L’ente spaziale americano ha appena annunciato una nuova scoperta del telescopio spaziale Kepler, il "cacciatore di mondi", la cui missione è appunto quella di scoprire la presenza di pianeti intorno alle stelle più vicine.
Questa volta, non si tratta di un singolo pianeta ma di un sistema planetario con otto pianeti, proprio come il nostro (considerando che Plutone ha perso lo “status” di pianeta ed è stato retrocesso nella categoria di pianeti nano). Insomma il sistema solare sembra avere una specie di “gemello” nella costellazione del Dragone, a circa 2500 anni luce di distanza.
Il sistema planetario Kepler-90 era già noto da tempo (oltre al nome del telescopio il numero indica l’ordine in cui il sistema è stato scoperto) ma l’annuncio della NASA riguarda l’identificazione dell’ottavo pianeta, denominato Kepler-90i. Va ricordato che la lettera finale indica l’ordine a partire dalla stella ma, in questo caso, Kepler-90i è il terzo in ordine di distanza, proprio come la Terra. La ragione di questa apparente incongruenza sta nel fatto che è stato scoperto dopo gli altri e la prima lettera libera era proprio la “i” (si inizia dalla lettera “b” perché la “a” identifica la stella).
Oltre ad avere lo stesso numero di pianeti, il sistema ha anche una stella abbastanza simile al nostro Sole. Ma le similitudini finiscono qui, perché i mondi che orbitano intorno a Kepler-90a formano una versione in miniatura del nostro sistema solare. Il pianeta più esterno, Kepler-90h si trova più o meno alla stessa distanza della Terra ma si tratta di un gigante gassoso, di dimensioni simili a quelle di Giove, e quindi poco interessante per quanto riguarda la possibilità di ospitare la vita. Quello appena scoperto, Kepler-90i, roccioso e poco più grande della Terra, sembrerebbe più promettente se non fosse per il fatto che si trova vicinissimo alla sua stella (compie un’orbita in appena 14 giorni e mezzo) con temperature davvero “infernali” sulla sua superficie.
Un "gemello diverso"
Le similitudini e le differenze di questo ”gemello diverso” hanno incuriosito gli scienziati che hanno ipotizzato che gli otto pianeti potrebbero essersi formati molto più lontano, come quelli nel nostro sistema solare, per poi trasferirsi verso le orbite che vediamo oggi, spinti da qualche meccanismo ancora da chiarire. Un aspetto interessante, che potrebbe aiutarci a capire l’evoluzione del nostro sistema solare che, secondo alcune teorie, ha visto migrare Giove e Saturno verso orbite più interne prima di stabilizzarsi nelle loro posizioni attuali.

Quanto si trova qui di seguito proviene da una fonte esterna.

(** C5.  With a segment size limit of 256 bytes, the first two appends
    return offsets 0 and 1 of partition 0 and bring the segment to 272
    bytes; the third append finds the segment over the limit, rotates it,
    and [get_or_create_segment] returns through the [end()] iterator: the
    call has no defined result, where the claim has it return offset 2. *)
Theorem append_across_rotation_is_undefined :
  let w0 := open_log small_segments in
  let r1 := append_ files_ok (pdu 1) w0 in
  let r2 := append_ files_ok (pdu 2) r1.2 in
  let r3 := append_ files_ok (pdu 3) r2.2 in
  r1.1 = Returned (0, 0)
  /\ r2.1 = Returned (0, 1)
  /\ file_size <$> active_segments_ r2.2 !! 0 = Some 272
  /\ r3.1 = Undefined
  /\ active_segments_ r3.2 !! 0 = None.
Proof. repeat split; by vm_compute. Qed.



(** A log with two closed segments of partition 0 on disk, 5000 bytes
    each, an active third one, and a retention limit of 1000 bytes. *)
Definition over_retention : WALLog :=
  mkWal (mkConfig "spool_data" 1 4096 1000 (7 * 24 * 3600) true true 100)
    {[ 0 := mkSegment 0 20 25 600 opened opened 0 0 0 ]}
    {[ (0, 0) := mkFiles (Some 5000) (Some 160);
       (0, 10) := mkFiles (Some 5000) (Some 160);
       (0, 20) := mkFiles (Some 600) (Some 80) ]}.

(** Bytes of the log files of the segments that are not active. *)
Definition closed_bytes (w : WALLog) : Z :=
  foldl (fun total entry =>
           let '((p, b), f) := entry in
           match active_segments_ w !! p with
           | Some seg => if base_offset seg =? b then total
                         else total + default 0 (log_bytes f)
           | None => total + default 0 (log_bytes f)
           end) 0 (map_to_list (disk w)).

(** C8.  [prune_old_segments] removes nothing: on a log whose closed
    segments hold 10000 bytes against a retention limit of 1000, every
    segment file is still there after the call. *)
Theorem prune_old_segments_removes_nothing :
  max_retention_bytes (config_ over_retention) < closed_bytes over_retention
  /\ prune_old_segments over_retention = over_retention
  /\ disk (prune_old_segments over_retention) !! (0, 0)
     = Some (mkFiles (Some 5000) (Some 160))
  /\ size (disk (prune_old_segments over_retention)) = 3%nat.
Proof. repeat split; by vm_compute. Qed.

End WalFacts.

(** ** S1AP codec (s1ap_parser, RealS1APDecoder) *)

Module Codec.
Local Open Scope string_scope.
Local Open Scope N_scope.

(** A read of the buffer that the source does not guard ends the run of
    the model: a C++ read past the end of the buffer has no defined
    result. *)
Inductive result (A : Type) :=
| Ok (a : A)
| OutOfBounds (index : N).
Arguments Ok {A} a.
Arguments OutOfBounds {A} index.

#[global] Instance result_bind : MBind result := fun A B f r =>
  match r with
  | Ok a => f a
  | OutOfBounds i => OutOfBounds i
  end.

(** [data[i]] for a buffer of [len] bytes. *)
Definition at_ (data : list Byte.byte) (i : N) : result N :=
  match data !! N.to_nat i with
  | Some b => Ok (Byte.to_N b)
  | None => OutOfBounds i
  end.

Definition len (data : list Byte.byte) : N := N.of_nat (length data).

(** [std::vector<uint8_t>(data + from, data + from + count)], in range. *)
Definition slice (data : list Byte.byte) (from count : N) : list Byte.byte :=
  take (N.to_nat count) (drop (N.to_nat from) data).

(** *** SCTP framing *)

Definition IP_PROTO_SCTP : N := 132.
Definition SCTP_CHUNK_DATA : N := 0.

(** The IPv6 extension header walk, at most 8 headers. *)
Fixpoint skip_extension_headers (limit : nat) (packet : list Byte.byte)
    (protocol offset : N) : result (option (N * N)) :=
  match limit with
  | O => Ok (Some (protocol, offset))
  | S limit' =>
      if negb (protocol =? IP_PROTO_SCTP) && (offset <? len packet) then
        if (protocol =? 0) || (protocol =? 43) || (protocol =? 44)
           || (protocol =? 60)
        then
          if len packet <? offset + 8 then Ok None else
          ext_len ← at_ packet (offset + 1);
          let ext_header_len := (ext_len + 1) * 8 in
          if len packet <? offset + ext_header_len then Ok None else
          next ← at_ packet offset;
          skip_extension_headers limit' packet next (offset + ext_header_len)
        else Ok (Some (protocol, offset))
      else Ok (Some (protocol, offset))
  end.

Un aspetto altrettanto interessante è che la scoperta di Kepler-90 non è stata opera di un astronomo o di un gruppo di ricercatori ma è stato un risultato ottenuto grazie all’Intelligenza Artificiale (IA). Utilizzando tecniche di apprendimento automatico e reti neurali, un computer è stato addestrato ad analizzare i segnali registrati dal telescopio spaziale Kepler e a rilevare gli indizi che potessero evidenziare la presenza di pianeti extrasolari.
L’IA ha imparato la lezione e ben presto ha superato i suoi insegnanti, riuscendo a cogliere la presenza di Kepler-90i che era sfuggita all’analisi condotta dai suoi “colleghi umani”.